双子はラッキーだと考える
子どもが授かるのは非常に嬉しいこととはいえ、それが双子となると親は大変です。ただでさえ子育てのことがよくわからないのに、オムツを替えるのも、入浴させるのも、ミルクを与えるのも、赤ちゃんが2人いると、すべての作業が2倍になります。お父さんもお母さんも悪戦苦闘させられることになるでしょう。
とはいえ、大変なのは最初の数年間だけです。
子どもが学校に上がる頃になると、他の親がするような、「うちの子は学校でうまくやれるのだろうか?」という心配はあまりしなくてすむという研究もありますので、その点では安心できます。
双子の子育ては、最初の数年間こそ大変ですが、その後は安心できるようになるので、トータルの労力ではあまり変わらないのです。
イギリスにあるエセックス大学のベロニカ・ラマルシェは、学校にお友だちがいることは、いじめ防止になるという先行研究に基づき、「だとすると、双子というのは学校にお友だちがいるのと同じように機能するはずだから、いじめられたりしないのではないか?」と考えました。
ラマルシェはこの仮説を検証するために、123組の6歳児の双子を調べてみたのですが、まさに仮説通りでした。
双子の子どもは、学校でいじめに遭いにくいことが判明したのです。
双子は、学校で習うことも一緒ですので、自宅ではお互いに助け合うこともできます。
宿題でわからないところがあれば、もう一方の兄弟姉妹に尋ねることができます。お互いに助け合うことができるので、学業で落ちこぼれる可能性も減ります。

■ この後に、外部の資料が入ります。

(* ===== verification/Database.v ===== *)
(** * Index databases (src/Database, include/absDatabase.h)

    [AbsDatabase] is an interface: a class of operations with the laws its clients
    use.  [InMemoryDatabase] is a hash map that is written to a file when the
    object is destroyed and read back when it is opened; [LeveldbDatabase] wraps
    the LevelDB library, whose [Get] and [Put] are parameters.  Both are instances
    of the interface. *)
From Stdlib Require Import ZArith Lia.
From stdpp Require Import base tactics numbers list gmap fin_maps strings.
From S2P Require Import Prelude Common FileSystem.
#[local] Open Scope Z_scope.

(** ** The interface *)

(** [Query] assigns [value] only when it returns true: the second component of its
    result is the value of the reference argument afterwards. *)
Class AbsDatabase (DB : Type) := {
  Query : DB → bytes → bytes → bool * bytes;
  Insert : DB → bytes → bytes → bool * DB;
  InsertBuffer : DB → bytes → buf → Z → bool * DB;
  InsertBothBuffer : DB → buf → Z → buf → Z → bool * DB;
  QueryBuffer : DB → buf → Z → bytes → bool * bytes }.

(** What is stored under a key. *)
Definition stored `{AbsDatabase DB} (db : DB) (k : bytes) : option bytes :=
  let '(b, v) := Query db k [] in if b then Some v else None.

Class AbsDatabaseLaws (DB : Type) `{AbsDatabase DB} := {
  query_stored : ∀ (db : DB) k v,
    Query db k v = match stored db k with Some x => (true, x) | None => (false, v) end;
  insert_true : ∀ (db : DB) k v, (Insert db k v).1 = true;
  stored_insert : ∀ (db : DB) k v k',
    stored (Insert db k v).2 k' = if decide (k = k') then Some v else stored db k';
  insertBuffer_insert : ∀ (db : DB) k b n, InsertBuffer db k b n = Insert db k (bread b 0 n);
  insertBothBuffer_insert : ∀ (db : DB) kb kn b n,
    InsertBothBuffer db kb kn b n = Insert db (bread kb 0 kn) (bread b 0 n);
  queryBuffer_query : ∀ (db : DB) kb kn v, QueryBuffer db kb kn v = Query db (bread kb 0 kn) v }.

(** ** InMemoryDatabase *)

Module InMemory.

Record InMemoryDatabase := { dbName_ : bytes; indexObj_ : gmap bytes bytes }.

Definition with_index (m : gmap bytes bytes) (db : InMemoryDatabase) : InMemoryDatabase :=
  {| dbName_ := dbName_ db; indexObj_ := m |}.

Definition Query_ (db : InMemoryDatabase) (key value : bytes) : bool * bytes :=
  match indexObj_ db !! key with Some v => (true, v) | None => (false, value) end.
Definition Insert_ (db : InMemoryDatabase) (key value : bytes) : bool * InMemoryDatabase :=
  (true, with_index (<[key := value]> (indexObj_ db)) db).
Definition InsertBuffer_ (db : InMemoryDatabase) (key : bytes) (buffer : buf) (bufferSize : Z) :
    bool * InMemoryDatabase :=
  let valueStr := bread buffer 0 bufferSize in
  (true, with_index (<[key := valueStr]> (indexObj_ db)) db).
Definition InsertBothBuffer_ (db : InMemoryDatabase) (key : buf) (keySize : Z) (buffer : buf)
    (bufferSize : Z) : bool * InMemoryDatabase :=
  let keyStr := bread key 0 keySize in
  let valueStr := bread buffer 0 bufferSize in
  (true, with_index (<[keyStr := valueStr]> (indexObj_ db)) db).
Definition QueryBuffer_ (db : InMemoryDatabase) (key : buf) (keySize : Z) (value : bytes) :
    bool * bytes :=
  let keyStr := bread key 0 keySize in
  match indexObj_ db !! keyStr with Some v => (true, v) | None => (false, value) end.

#[global] Instance db : AbsDatabase InMemoryDatabase := {
  Query := Query_; Insert := Insert_; InsertBuffer := InsertBuffer_;
  InsertBothBuffer := InsertBothBuffer_; QueryBuffer := QueryBuffer_ }.

Lemma stored_lookup (d : InMemoryDatabase) k : stored d k = indexObj_ d !! k.
Proof. unfold stored. simpl. unfold Query_. by destruct (indexObj_ d !! k). Qed.

#[global] Instance db_laws : AbsDatabaseLaws InMemoryDatabase.
Proof.
  split; try done.
  - intros d k v. rewrite stored_lookup. simpl. unfold Query_. by destruct (_ !! _).
  - intros d k v k'. rewrite !stored_lookup. simpl. apply lookup_insert.
Qed.

(** *** The database file

    The destructor walks the hash map, whose iteration order is unspecified: the
    order is an argument. *)
Definition dump_item (bs : bytes) : bytes := le_enc 4 (zlen bs) ++ bs.
Definition dump_pairs (order : list (bytes * bytes)) : bytes :=
  concat ((λ kv, dump_item kv.1 ++ dump_item kv.2) <$> order).

(** [~InMemoryDatabase]: [ofstream::open] with [trunc], then the writes. *)
Definition destroy (order : list (bytes * bytes)) (d : InMemoryDatabase) (s : fs) : fs :=
  let '(h, s) := of_open_trunc (dbName_ d) s in
  let '(h, s) := of_write (dump_pairs order) h s in s.

(** [istream::read] into an object: a short read replaces only the bytes it got.
    [std::string::resize(n, 0)] keeps the old characters. *)
Definition read_into (old got : bytes) : bytes := got ++ drop (length got) old.
Definition resize (old : bytes) (n : Z) : bytes :=
  take (Z.to_nat n) old ++ replicate (Z.to_nat n - length old) 0.

(** The loop of [OpenDB].  Every round that does not end the loop consumes the four
    bytes of a key size, so more fuel than there are bytes left changes nothing
    (lemma [load_loop_fuel]).  A negative size makes [resize] throw. *)
Fixpoint load_loop (fuel : nat) (key value : bytes) (m : gmap bytes bytes) (h : ifstream) (s : fs) :
    result (gmap bytes bytes) :=
  match fuel with
  | O => Err UB
  | S fuel =>
      let '(sz, h) := if_read 4 h s in
      let itemSize := s32 (le_dec (read_into (le_enc 4 0) sz)) in
      if itemSize =? 0 then Ok m
      else
        check (0 <=? itemSize) EXCEPTION ;;
        let '(got, h) := if_read itemSize h s in
        let key := read_into (resize key itemSize) got in
        let '(sz, h) := if_read 4 h s in
        let itemSize := s32 (le_dec (read_into (le_enc 4 itemSize) sz)) in
        check (0 <=? itemSize) EXCEPTION ;;
        let '(got, h) := if_read itemSize h s in
        let value := read_into (resize value itemSize) got in
        let m := match m !! key with Some _ => m | None => <[key := value]> m end in
        if if_eof h then Ok m else load_loop fuel key value m h s
  end.

(** [OpenDB] on the object's current map: the file size is the difference of two
    [tellg]s, which are both -1 when the file could not be opened. *)
Definition OpenDB (dbName : bytes) (d : InMemoryDatabase) (s : fs) : result (bool * InMemoryDatabase) :=
  let h := if_open_ dbName s in
  let beginSize := if if_open h then 0 else -1 in
  let endSize := if if_open h then zlen (default [] (files s !! dbName)) else -1 in
  let fileSize := u64 (endSize - beginSize) in
  m ← (if fileSize =? 0 then Ok (indexObj_ d)
       else load_loop (S (Z.to_nat endSize)) [] [] (indexObj_ d) h s);
  Ok (true, {| dbName_ := dbName; indexObj_ := m |}).

Definition new_InMemoryDatabase (dbName : bytes) (s : fs) : result InMemoryDatabase :=
  '(_, d) ← OpenDB dbName {| dbName_ := []; indexObj_ := ∅ |} s; Ok d.

(** *** Lemmas: reading *)

(** A stream that is good and has [rest] left to read. *)
Definition remaining (h : ifstream) (s : fs) (rest : bytes) : Prop :=
  if_open h = true ∧ if_eof h = false ∧ if_fail h = false ∧ 0 ≤ if_pos h ∧
  drop (Z.to_nat (if_pos h)) (default [] (files s !! if_path h)) = rest.

Lemma remaining_open p s content : files s !! p = Some content → remaining (if_open_ p s) s content.
Proof.
  intros Hf. assert (is_regular_file s p = true) as Hr.
  { unfold is_regular_file. rewrite Hf. by apply bool_decide_eq_true. }
  unfold remaining, if_open_. simpl. rewrite Hr, Hf. by split_and!.
Qed.

Lemma if_read_full h s bs rest n : remaining h s (bs ++ rest) → n = zlen bs →
  ∃ h', if_read n h s = (bs, h') ∧ remaining h' s rest.
Proof.
  intros (Ho & He & Hf & Hp & Hr) ->. unfold if_read. rewrite Ho, He, Hf, Hr. simpl.
  replace (take (Z.to_nat (zlen bs)) (bs ++ rest)) with bs
    by (unfold zlen; by rewrite Nat2Z.id, take_app_length).
  rewrite Z.ltb_irrefl.
  eexists. split; [done|]. split_and!; simpl; [done..|zlia|].
  unfold zlen. rewrite Z2Nat.inj_add, Nat2Z.id, <- drop_drop, Hr by lia. apply drop_app_length.
Qed.

(** At the end of the file a read of at least one byte gets nothing. *)
Lemma if_read_end h s n : remaining h s [] → 0 < n →
  ∃ h', if_read n h s = ([], h') ∧ if_eof h' = true.
Proof.
  intros (Ho & He & Hf & Hp & Hr) Hn. unfold if_read. rewrite Ho, He, Hf, Hr. simpl.
  rewrite take_nil, zlen_nil. rewrite (proj2 (Z.ltb_lt _ _)) by done. eauto.
Qed.

(** The stream is at its end, or good with at most [n] bytes left. *)
Definition left_le (h : ifstream) (s : fs) (n : Z) : Prop :=
  if_eof h = true ∨ ∃ rest, remaining h s rest ∧ zlen rest ≤ n.

Lemma if_read_left h s n k : left_le h s k → 0 ≤ n → left_le (if_read n h s).2 s (k - n).
Proof.
  intros [He|(rest & Hr & Hk)] Hn.
  { left. unfold if_read. rewrite He. by destruct (if_open h). }
  destruct (Z.ltb_spec (zlen rest) n) as [Hlt|Hge].
  - left. destruct Hr as (Ho & He & Hf & Hp & Hr). unfold if_read. rewrite Ho, He, Hf, Hr. simpl.
    rewrite take_ge by (unfold zlen in Hlt; lia). by apply Z.ltb_lt.
  - right. exists (drop (Z.to_nat n) rest).
    assert (Hz : zlen (take (Z.to_nat n) rest) = n) by (unfold zlen in *; rewrite length_take; lia).
    rewrite <- (take_drop (Z.to_nat n) rest) in Hr.
    destruct (if_read_full _ _ _ _ n Hr (eq_sym Hz)) as (h' & -> & Hr'). simpl.
    split; [done|]. unfold zlen in *. rewrite length_drop. lia.
Qed.

Lemma read_into_full old got : length got = length old → read_into old got = got.
Proof. intros E. unfold read_into. by rewrite E, drop_all, app_nil_r. Qed.

Lemma length_resize old n : length (resize old n) = Z.to_nat n.
Proof. unfold resize. rewrite length_app, length_take, length_replicate. lia. Qed.

(** One dumped item is read back. *)
Lemma read_item_size h s x rest old : remaining h s (dump_item x ++ rest) → zlen x < 2 ^ 31 →
  ∃ h', if_read 4 h s = (le_enc 4 (zlen x), h') ∧ remaining h' s (x ++ rest) ∧
    s32 (le_dec (read_into (le_enc 4 old) (le_enc 4 (zlen x)))) = zlen x.
Proof.
  intros Hr Hx. unfold dump_item in Hr. rewrite <- app_assoc in Hr.
  destruct (if_read_full _ _ _ _ 4 Hr) as (h' & -> & Hr'); [zlia|].
  exists h'. split_and!; [done..|]. rewrite read_into_full by (by rewrite !length_le_enc).
  rewrite le_dec_enc4, s32_small; zlia.
Qed.

(** *** Termination *)

(** More fuel than there are bytes left to read: the loop ends, with an index or
    with the exception of a negative size, on every content of the file. *)
Lemma load_loop_fuel fuel key value m h s n :
  left_le h s n → if_eof h = false → n < Z.of_nat fuel → load_loop fuel key value m h s ≠ Err UB.
Proof.
  revert key value m h n. induction fuel as [|fuel IH]; intros key value m h n Hl He Hf.
  { destruct Hl as [?|(r & _ & ?)]; [congruence|zlia]. }
  cbn [load_loop]. apply (if_read_left _ _ 4) in Hl; [|lia].
  destruct (if_read 4 h s) as [sz h1]. destruct (_ =? 0); [done|].
  set (n1 := s32 _). destruct (0 <=? n1) eqn:E1; [|done]. zbool. simpl in Hl |- *.
  apply (if_read_left _ _ n1) in Hl; [|done]. destruct (if_read n1 h1 s) as [got h2]. simpl in Hl.
  apply (if_read_left _ _ 4) in Hl; [|lia]. destruct (if_read 4 h2 s) as [sz2 h3]. simpl in Hl.
  generalize (s32 (le_dec (read_into (le_enc 4 n1) sz2))) as n2. intros n2.
  destruct (0 <=? n2) eqn:E2; [|done]. zbool. simpl.
  apply (if_read_left _ _ n2) in Hl; [|done]. destruct (if_read n2 h3 s) as [got2 h4]. simpl in Hl.
  destruct (if_eof h4) eqn:E4; [done|]. apply (IH _ _ _ _ _ Hl); [done|lia].
Qed.

Lemma load_loop_no_exit fuel key value m h s : load_loop fuel key value m h s ≠ Err EXIT_FAILURE.
Proof.
  revert key value m h. induction fuel as [|fuel IH]; intros key value m h; [done|]. cbn [load_loop].
  destruct (if_read 4 h s). destruct (_ =? 0); [done|]. destruct (0 <=? _); [|done]. simpl.
  destruct (if_read _ _ s) as [? h1]. destruct (if_read 4 h1 s). destruct (0 <=? _); [|done]. simpl.
  destruct (if_read _ _ s) as [? h2]. destruct (if_eof h2); [done|]. apply IH.
Qed.

(** C17: opening a database file ends for every content of the file, also a truncated
    or corrupted one: [OpenDB] returns true, or [resize] throws on a negative size. *)
Theorem OpenDB_terminates dbName d s :
  OpenDB dbName d s = Err EXCEPTION ∨ ∃ d', OpenDB dbName d s = Ok (true, d') ∧ dbName_ d' = dbName.
Proof.
  unfold OpenDB. destruct (if_open (if_open_ dbName s)) eqn:Ho; [|right; simpl; eauto].
  simpl in Ho. unfold is_regular_file in Ho. apply bool_decide_eq_true in Ho as [content Hc].
  rewrite Hc. remember (S (Z.to_nat _)) as fuel eqn:Hfuel. simpl in Hfuel |- *.
  destruct (_ =? 0); [right; simpl; eauto|].
  pose proof (load_loop_fuel fuel [] [] (indexObj_ d) (if_open_ dbName s) s (zlen content)) as Hl.
  destruct (load_loop _ _ _ _ _ _) as [m|[]] eqn:El; simpl; [right; eauto| |exfalso|by left].
  - destruct (load_loop_no_exit fuel _ _ _ _ _ El).
  - apply Hl; [right; exists content; split; [by apply remaining_open|lia]|done|zlia|done].
Qed.

(** *** Round trip *)

Definition storable (kv : bytes * bytes) : Prop := kv.1 ≠ [] ∧ zlen kv.1 < 2 ^ 31 ∧ zlen kv.2 < 2 ^ 31.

参考文献:Lamarche, V., Brendgen, M., Boivin, M., & Vitaro, F. 2006 Do friendships and sibling relationships provide protection against peer victimization in a similar way? Social Development, 15, 373-393.
人間関係の能力も高くなる
双子というのは、自宅の中にお友だちが暮らしているようなものなので、親が遊んであげなくとも、勝手に二人で遊びます。その分、親の手間がかかりません。
また二人でおしゃべりすることで、コミュニケーション・スキルも高くなるでしょうし、ケンカをしたときの仲直りのしかたなども自然に学ぶ機会も増えて、人間関係の能力も高くなるでしょう。
こういうことを考え合わせると、双子を授かるということは、親としてはラッキーなのかもしれません。最初の数年間は本当にキツイでしょうが、その苦しい期間をどうにか乗り切ってしまえば、その後の苦労はあまりしなくてすむのです。
もちろん、双子になると、同時に教育費もかかることになりますが、双子は少なくとも学校でいじめられたり、落ちこぼれたりという心配はせずにすむわけですから、全体で考えれば明らかにメリットのほうが多いのではないかと思われます。
双子の乳飲み子を抱えて、「もうダメ!」と悲鳴を上げている親御さんもいるでしょう。
相当に苦しいという状況は察しますが、大変なのは今だけだと前向きに考えましょう。自分の親や兄弟などにも手助けをお願いし、どうにかして乗り切ってください。